Takeovers of public companies cannot use cancellation schemes of arrangement. New regulations which came into force on 4 March 2015 prohibit a company from reducing its share capital as part of a scheme of arrangement where the purpose of the scheme is to acquire all the shares of the company.

The prohibition does not affect takeovers where an announcement concerning a firm intention to make an  offer has been made before 4 March 2015. So existing public transactions which are structured as cancellation schemes of arrangement can proceed on that basis.

Transfer schemes of arrangement are not affected by this change. Under a transfer scheme of arrangement stamp duty is chargeable unless the transfer scheme involves shares admitted to trading on a recognised growth market (which includes eligible securities on AIM, the High Growth Segment of the Main Market and the ISDX Growth Market).

Background

The new regulations reflect the Chancellor’s 2014 Autumn Statement which made it clear that the government would bring forward regulations in early 2015 to prevent the use of cancellation schemes of arrangement for company takeovers.

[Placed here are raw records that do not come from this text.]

(** [getAllUniqueTags] over the [tags] fields of the collection. *)
Definition getAllUniqueTags (item_tags : list (option (list string))) : list string :=
  let tags := fold_left (fun acc o =>
                match o with
                | Some l => fold_left (fun acc tag =>
                              if negb (is_rating_tag tag) then set_add tag acc else acc) l acc
                | None => acc
                end) item_tags [] in
  sort_strings tags.

(* ================================================================== *)
(** ** Episode tracking ([src/app.js]) *)

Fixpoint span_digits (s : string) : string * string :=
  match s with
  | EmptyString => (EmptyString, EmptyString)
  | String a s' =>
      if is_digit a then let (d, r) := span_digits s' in (String a d, r)
      else (EmptyString, s)
  end.

(** One letter of a case-insensitive pattern. *)
Definition letter_ci (a lower upper : ascii) : bool := Ascii.eqb a lower || Ascii.eqb a upper.

(** [parseEpisodeCode]: [code.match(/^s(\d+)e(\d+)$/i)]; [\d+] cannot take
    the letter [e], so the greedy digit runs are the only match. *)
Definition parseEpisodeCode (code : option string) : option (N * N) :=
  if negb (truthy code) then None
  else
    match or_empty code with
    | String c rest =>
        if letter_ci c "s" "S" then
          let (d1, r1) := span_digits rest in
          match r1 with
          | String e rest2 =>
              if nonempty d1 && letter_ci e "e" "E" then
                let (d2, r2) := span_digits rest2 in
                if nonempty d2 && negb (nonempty r2)
                then Some (parse_digits d1, parse_digits d2) else None
              else None
          | EmptyString => None
          end
        else None
    | EmptyString => None
    end.

Definition formatEpisodeCode (season episode : N) : string :=
  ("s" ++ pad_start 2 "0" (N_to_string season) ++ "e"
   ++ pad_start 2 "0" (N_to_string episode))%string.

Definition isEpisodeWatched (episodeSeason episodeNumber : N)
  (lastWatchedCode : option string) : bool :=
  if negb (truthy lastWatchedCode) then false
  else
    match parseEpisodeCode lastWatchedCode with
    | None => false
    | Some (season, episode) =>
        (episodeSeason <? season)%N
        || ((episodeSeason =? season)%N && (episodeNumber <=? episode)%N)
    end.

(** [state.xs.find(p)] followed by a mutation of the found object: the first
    element satisfying [p] is replaced by its mutated copy. *)
Fixpoint update_first {A : Type} (p : A -> bool) (f : A -> A) (l : list A) : list A :=
  match l with
  | [] => []
  | x :: l' => if p x then f x :: l' else x :: update_first p f l'
  end.

Definition set_lastWatchedEpisode (s : screen) (v : option string) : screen :=
  {| id := id s; addedAt := addedAt s; finishedAt := finishedAt s; tmdbId := tmdbId s;
     lastWatchedEpisode := v; tags := tags s; type := type s; title := title s;
     year := year s; posterUrl := posterUrl s; overview := overview s;
     cachedPoster := cachedPoster s |}.

(** The change [updateLastWatchedEpisode] makes to [state.screens]. *)
Definition updateLastWatchedEpisode (screenId : string) (season episode : N)
  (screens : list screen) : list screen :=
  update_first (fun s => String.eqb (id s) screenId)
    (fun s => set_lastWatchedEpisode s (Some (formatEpisodeCode season episode))) screens.

Definition set_tags (s : screen) (t : option (list string)) : screen :=
  {| id := id s; addedAt := addedAt s; finishedAt := finishedAt s; tmdbId := tmdbId s;
     lastWatchedEpisode := lastWatchedEpisode s; tags := t; type := type s;
     title := title s; year := year s; posterUrl := posterUrl s; overview := overview s;
     cachedPoster := cachedPoster s |}.

(** The change [updateScreenRating] makes to [state.screens]. *)
Definition updateScreenRating (screenId : string) (rating : option Z) (screens : list screen)
  : list screen :=
  update_first (fun s => String.eqb (id s) screenId)
    (fun s => set_tags s (Some (setRatingTag (match tags s with Some l => l | None => [] end)
                                             rating))) screens.

(* ================================================================== *)
(** ** Book collection mutations ([src/unnamed/part_001]); each is the
    change made to [state.books] before [saveToLocalStorage]. *)

Definition set_b_tags (b : book) (t : option (list string)) : book :=
  {| b_id := b_id b; isbn := isbn b; b_title := b_title b; author := author b;
     b_year := b_year b; description := description b; coverUrl := coverUrl b;
     b_tags := t; b_addedAt := b_addedAt b; startedAt := startedAt b;
     b_finishedAt := b_finishedAt b; cachedCover := cachedCover b |}.


Definition has_id (bookId : string) (b : book) : bool := String.eqb (b_id b) bookId.

Definition addTagToBook (bookId tag : string) (books : list book) : list book :=
  update_first (has_id bookId)
    (fun b => let tgs := match b_tags b with Some l => l | None => [] end in
              if includes tgs tag then set_b_tags b (Some tgs)
              else set_b_tags b (Some (tgs ++ [tag]))) books.

Definition removeTagFromBook (bookId tag : string) (books : list book) : list book :=
  update_first (has_id bookId)
    (fun b => match b_tags b with
              | Some l => set_b_tags b (Some (filter (fun t => negb (String.eqb t tag)) l))
              | None => b
              end) books.

Definition updateBookRating (bookId : string) (rating : option Z) (books : list book)
  : list book :=
  update_first (has_id bookId)
    (fun b => set_b_tags b (Some (setRatingTag (match b_tags b with Some l => l | None => [] end)
                                               rating))) books.

(** [confirmDelete] is the answer to the confirmation dialog. *)
Definition removeBook (bookId : string) (confirmDelete : bool) (books : list book)
  : list book :=
  match find (has_id bookId) books with
  | None => books
  | Some _ => if confirmDelete then filter (fun b => negb (has_id bookId b)) books else books
  end.

Definition changeBookListStatus (now bookId newListTag : string) (books : list book)
  : list book :=
  update_first (has_id bookId) (fun b => setBookListTimestamps now b newListTag) books.




(** The [updates] object of the book editor: [id] is present only when the
    ISBN changed ([None] for absent); the other keys are always present. *)
Record book_updates := mkBookUpdates {
  bu_id : option string;
  bu_title : option string; bu_author : option string; bu_year : option string;
  bu_description : option string; bu_coverUrl : option string; bu_isbn : option string
}.

(** [Object.assign(book, updates)]. *)
Definition assign_book (u : book_updates) (b : book) : book :=
  {| b_id := match bu_id u with Some v => v | None => b_id b end; isbn := bu_isbn u;
     b_title := bu_title u; author := bu_author u; b_year := bu_year u;
     description := bu_description u; coverUrl := bu_coverUrl u; b_tags := b_tags b;
     b_addedAt := b_addedAt b; startedAt := startedAt b; b_finishedAt := b_finishedAt b;
     cachedCover := cachedCover b |}.

(** The change [updateBookMetadata] makes to [state.books]. *)
Definition updateBookMetadata (bookId : string) (u : book_updates) (books : list book)
  : list book :=
  match find (has_id bookId) books with
  | None => books
  | Some _ =>
      if truthy (bu_id u) && negb (String.eqb (or_empty (bu_id u)) bookId)
         && match find (has_id (or_empty (bu_id u))) books with Some _ => true | None => false end
      then books
      else update_first (has_id bookId) (assign_book u) books
  end.

(** The [updates] object of the screen editor ([id] never set by it). *)
Record screen_updates := mkScreenUpdates {
  su_id : option string;
  su_title : option string; su_type : option string; su_year : option string;
  su_posterUrl : option string; su_overview : option string
}.

Definition assign_screen (u : screen_updates) (s : screen) : screen :=
  {| id := match su_id u with Some v => v | None => id s end; addedAt := addedAt s;
     finishedAt := finishedAt s; tmdbId := tmdbId s;
     lastWatchedEpisode := lastWatchedEpisode s; tags := tags s; type := su_type u;
     title := su_title u; year := su_year u; posterUrl := su_posterUrl u;
     overview := su_overview u; cachedPoster := cachedPoster s |}.

(** The change [updateScreenMetadata] makes to [state.screens]. *)
Definition updateScreenMetadata (screenId : string) (u : screen_updates)
  (screens : list screen) : list screen :=
  match find (fun s => String.eqb (id s) screenId) screens with
  | None => screens
  | Some _ =>
      if truthy (su_id u) && negb (String.eqb (or_empty (su_id u)) screenId)
         && match find (fun s => String.eqb (id s) (or_empty (su_id u))) screens with
            | Some _ => true | None => false end
      then screens
      else update_first (fun s => String.eqb (id s) screenId) (assign_screen u) screens
  end.

(* ================================================================== *)
(** ** Tag filters of [renderScreens] and [renderBooks] *)

Definition screen_status_name (s : screen_status) : string :=
  match s with to_watch => "to_watch" | watching => "watching" | watched => "watched" end.

Definition book_status_name (s : book_status) : string :=
  match s with to_read => "to_read" | reading => "reading" | read => "read" end.

Definition screen_matches (filterTags : list string) (s : screen) : bool :=
  forallb (fun filterTag =>
             if includes ["to_watch"; "watching"; "watched"] filterTag
             then match getScreenListStatus s with
                  | Some st => String.eqb (screen_status_name st) filterTag
                  | None => false
                  end
             else match tags s with Some l => includes l filterTag | None => false end)
          filterTags.
Lemma probeAll_end_to_end_witness :
  let listed := [ex_port1; ex_port2; ex_port3; ex_port1] in
  let answers := [Refuses ex_fails4 1 ex_lock;
                  Silent [] 0 [(10, [x42])] 490;
                  Responds [(5, ex_lock)] 2 [(10, [x42])] 20 [x41];
                  Refuses [] 0 ex_denied] in
  exists opened s',
    probeAll ex_match ex_re_error ex_spec_all (inr listed)
      (scan_script 0 answers ++ [Advance 7]) init
    = ScanDone [mkResult ex_port3 (Some 7)] opened s' [Advance 7] /\
    map fst opened = [ex_port1; normalizePort ex_port2; ex_port3; ex_port1] /\
    timers s' = [].
Proof.
  cbn zeta.
  apply (probeAll_end_to_end ex_match ex_re_error ex_spec_all
           [ex_port1; ex_port2; ex_port3; ex_port1]
           [Refuses ex_fails4 1 ex_lock;
            Silent [] 0 [(10, [x42])] 490;
            Responds [(5, ex_lock)] 2 [(10, [x42])] 20 [x41];
            Refuses [] 0 ex_denied]
           [Advance 7] init).
  - reflexivity.
  - repeat constructor.
  - repeat apply Forall_cons_2; [| | | |constructor].
    + split; [exact ex_fails4_lock|]. split; [vm_compute; lia|].
      reflexivity.
    + split; [constructor|]. split; [vm_compute; lia|].
      split; [vm_compute; lia|]. split; [vm_compute; lia | reflexivity].
    + split; [repeat constructor|]. split; [vm_compute; lia|].
      split; [vm_compute; lia|]. split; reflexivity.
    + split; [constructor|]. split; [vm_compute; lia|].
      intros H. vm_compute in H. discriminate H.
  - reflexivity.
Defined.
(** * MaxAim: the window bootstrap of [main.cpp] and the triangle pipeline
      of [triangle.cpp]

    The program is a linear sequence of GLFW, GLEW and OpenGL calls with
    inline error reporting.  The embedding keeps that shape: every library
    call is an action of a small state monad that appends the call to the
    history of the run and returns what the driver answered.  The driver is
    a record of answers ([Driver]); theorems quantify over it. *)

From Stdlib Require Import ZArith List String Ascii Bool Arith Lia QArith.
From Stdlib Require Import Floats.SpecFloat.
Import ListNotations.
Local Open Scope Z_scope.

(** ** C character arrays and NUL-terminated strings *)

Module CStr.

Definition NUL : ascii := Ascii.zero.
Definition LF : ascii := "010"%char.

Definition is_nul (c : ascii) : bool := Ascii.eqb c NUL.

(** [buf[i] = c]; defined only for an index inside the array. *)
Definition store (buf : list ascii) (i : nat) (c : ascii) : option (list ascii) :=
  if (i <? List.length buf)%nat
  then Some (firstn i buf ++ c :: skipn (S i) buf)
  else None.

(** [buf[i] = c0; buf[i+1] = c1; ...], failing at the first store that
    falls outside the array. *)
Fixpoint store_from (buf : list ascii) (i : nat) (cs : list ascii)
  : option (list ascii) :=
  match cs with
  | [] => Some buf
  | c :: cs' =>
      match store buf i c with
      | Some buf' => store_from buf' (S i) cs'
      | None => None
      end
  end.

(** What [std::cout << p] prints for a [char*]: the characters before the
    first NUL.  An array that holds no NUL makes the read run off its
    end. *)
Fixpoint read (buf : list ascii) : option string :=
  match buf with
  | [] => None
  | c :: rest =>
      if is_nul c then Some EmptyString
      else match read rest with
           | Some s => Some (String c s)
           | None => None
           end
  end.

(** The characters of a list before its first NUL. *)
Fixpoint until_nul (cs : list ascii) : string :=
  match cs with
  | [] => EmptyString
  | c :: rest => if is_nul c then EmptyString else String c (until_nul rest)
  end.

(** [t] occurs in [s]. *)
Definition contains (s t : string) : Prop :=
  exists pre post : string, s = (pre ++ t ++ post)%string.

End CStr.

(** ** binary32 values of the [float] literals *)

Module F32.

Definition prec : Z := 24.
Definition emax : Z := 128.

Definition of_Z (n : Z) : spec_float := binary_normalize prec emax n 0 false.

(** The literal with decimal digits [m] of which [frac] stand after the
    point, rounded to nearest: [0.5f] is [lit 5 1].  (The division rounds
    once, [m] and the power of ten being exact in binary32 for the literals
    of the program.) *)
Definition lit (m : Z) (frac : nat) : spec_float :=
  SFdiv prec emax (of_Z m) (of_Z (10 ^ Z.of_nat frac)).

Definition neg (x : spec_float) : spec_float := SFopp x.

Definition leb (x y : spec_float) : bool := SFleb x y.

(** The rational a finite binary32 value stands for. *)
Definition value (x : spec_float) : option Q :=
  match x with
  | S754_zero _ => Some 0%Q
  | S754_finite s m e =>
      let q := (inject_Z (Zpos m) * Qpower 2 e)%Q in
      Some (Qred (if s then Qopp q else q))
  | _ => None
  end.

Definition sizeof_float : Z := 4.

End F32.

(** ** The library interface: calls, driver answers, and the run monad *)

Definition GLuint : Type := Z.
Definition GLint : Type := Z.
Definition GLsizei : Type := Z.

(** The header constants the two files use, kept symbolic. *)
Inductive GLenum : Type :=
| GL_ARRAY_BUFFER
| GL_STATIC_DRAW
| GL_VERTEX_SHADER
| GL_FRAGMENT_SHADER
| GL_COMPILE_STATUS
| GL_LINK_STATUS
| GL_FLOAT
| GL_TRIANGLES.

Definition GL_FALSE : bool := false.
Definition GLEW_OK : Z := 0.
Definition NULL : Z := 0.

(** One constructor per library function called in [main.cpp] or
    [triangle.cpp], carrying the arguments of the call.  Pointer arguments
    carry what they point to: the float array of [glBufferData], the source
    strings of [glShaderSource]. *)
Inductive Call : Type :=
| GlfwInit
| GlfwCreateWindow (width height : Z) (title : string) (monitor share : Z)
| GlfwMakeContextCurrent (window : Z)
| GlewInit
| GlfwWindowShouldClose (window : Z)
| GlfwSwapBuffers (window : Z)
| GlfwPollEvents
| GlfwTerminate
| GlGenBuffers (n : GLsizei)
| GlBindBuffer (target : GLenum) (buffer : GLuint)
| GlBufferData (target : GLenum) (size : Z) (data : list spec_float) (usage : GLenum)
| GlCreateShader (type : GLenum)
| GlShaderSource (shader : GLuint) (count : GLsizei) (source : list string)
| GlCompileShader (shader : GLuint)
| GlGetShaderiv (shader : GLuint) (pname : GLenum)
| GlGetShaderInfoLog (shader : GLuint) (maxLength : GLsizei)
| GlCreateProgram
| GlAttachShader (program shader : GLuint)
| GlLinkProgram (program : GLuint)
| GlGetProgramiv (program : GLuint) (pname : GLenum)
| GlGetProgramInfoLog (program : GLuint) (maxLength : GLsizei)
| GlUseProgram (program : GLuint)
| GlDeleteShader (shader : GLuint)
| GlVertexAttribPointer (index : GLuint) (size : GLint) (type : GLenum)
    (normalized : bool) (stride : GLsizei) (pointer : Z)
| GlEnableVertexAttribArray (index : GLuint)
| GlGenVertexArrays (n : GLsizei)
| GlBindVertexArray (array : GLuint)
| GlDrawArrays (mode : GLenum) (first : GLint) (count : GLsizei).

The change is designed to increase stamp duty receipts from UK takeovers as cancellation schemes avoided the stamp duty charge as no shares were transferred to the bidder.

Schemes

Under a “cancellation scheme” all of the shares in the target company not already owned by the bidder were cancelled by way of a reduction of capital. The reserve arising on the cancellation was capitalised and applied in paying up new shares in the target company which were issued by the target company to the bidder. The bidder then paid cash or issued shares/ other securities to the shareholders of the target company in accordance with the provisions of the scheme.

Cancellation schemes will still be available where the transaction amounts to a restructuring which inserts a new holding company into the group structure.

By contrast a “transfer scheme” does not involve any reduction of capital or issue of new shares to the bidder. Instead all the shares in the target company which are not already owned by the bidder are transferred to the bidder. The bidder pays cash or issues shares/other securities to the shareholders in accordance with the provisions of the scheme.

Under a transfer scheme of arrangement stamp duty is chargeable unless the transfer scheme involves shares issued by a company which has been admitted to a recognised growth market (which includes AIM, the High Growth Segment of the Main Market and the ISDX Growth Market).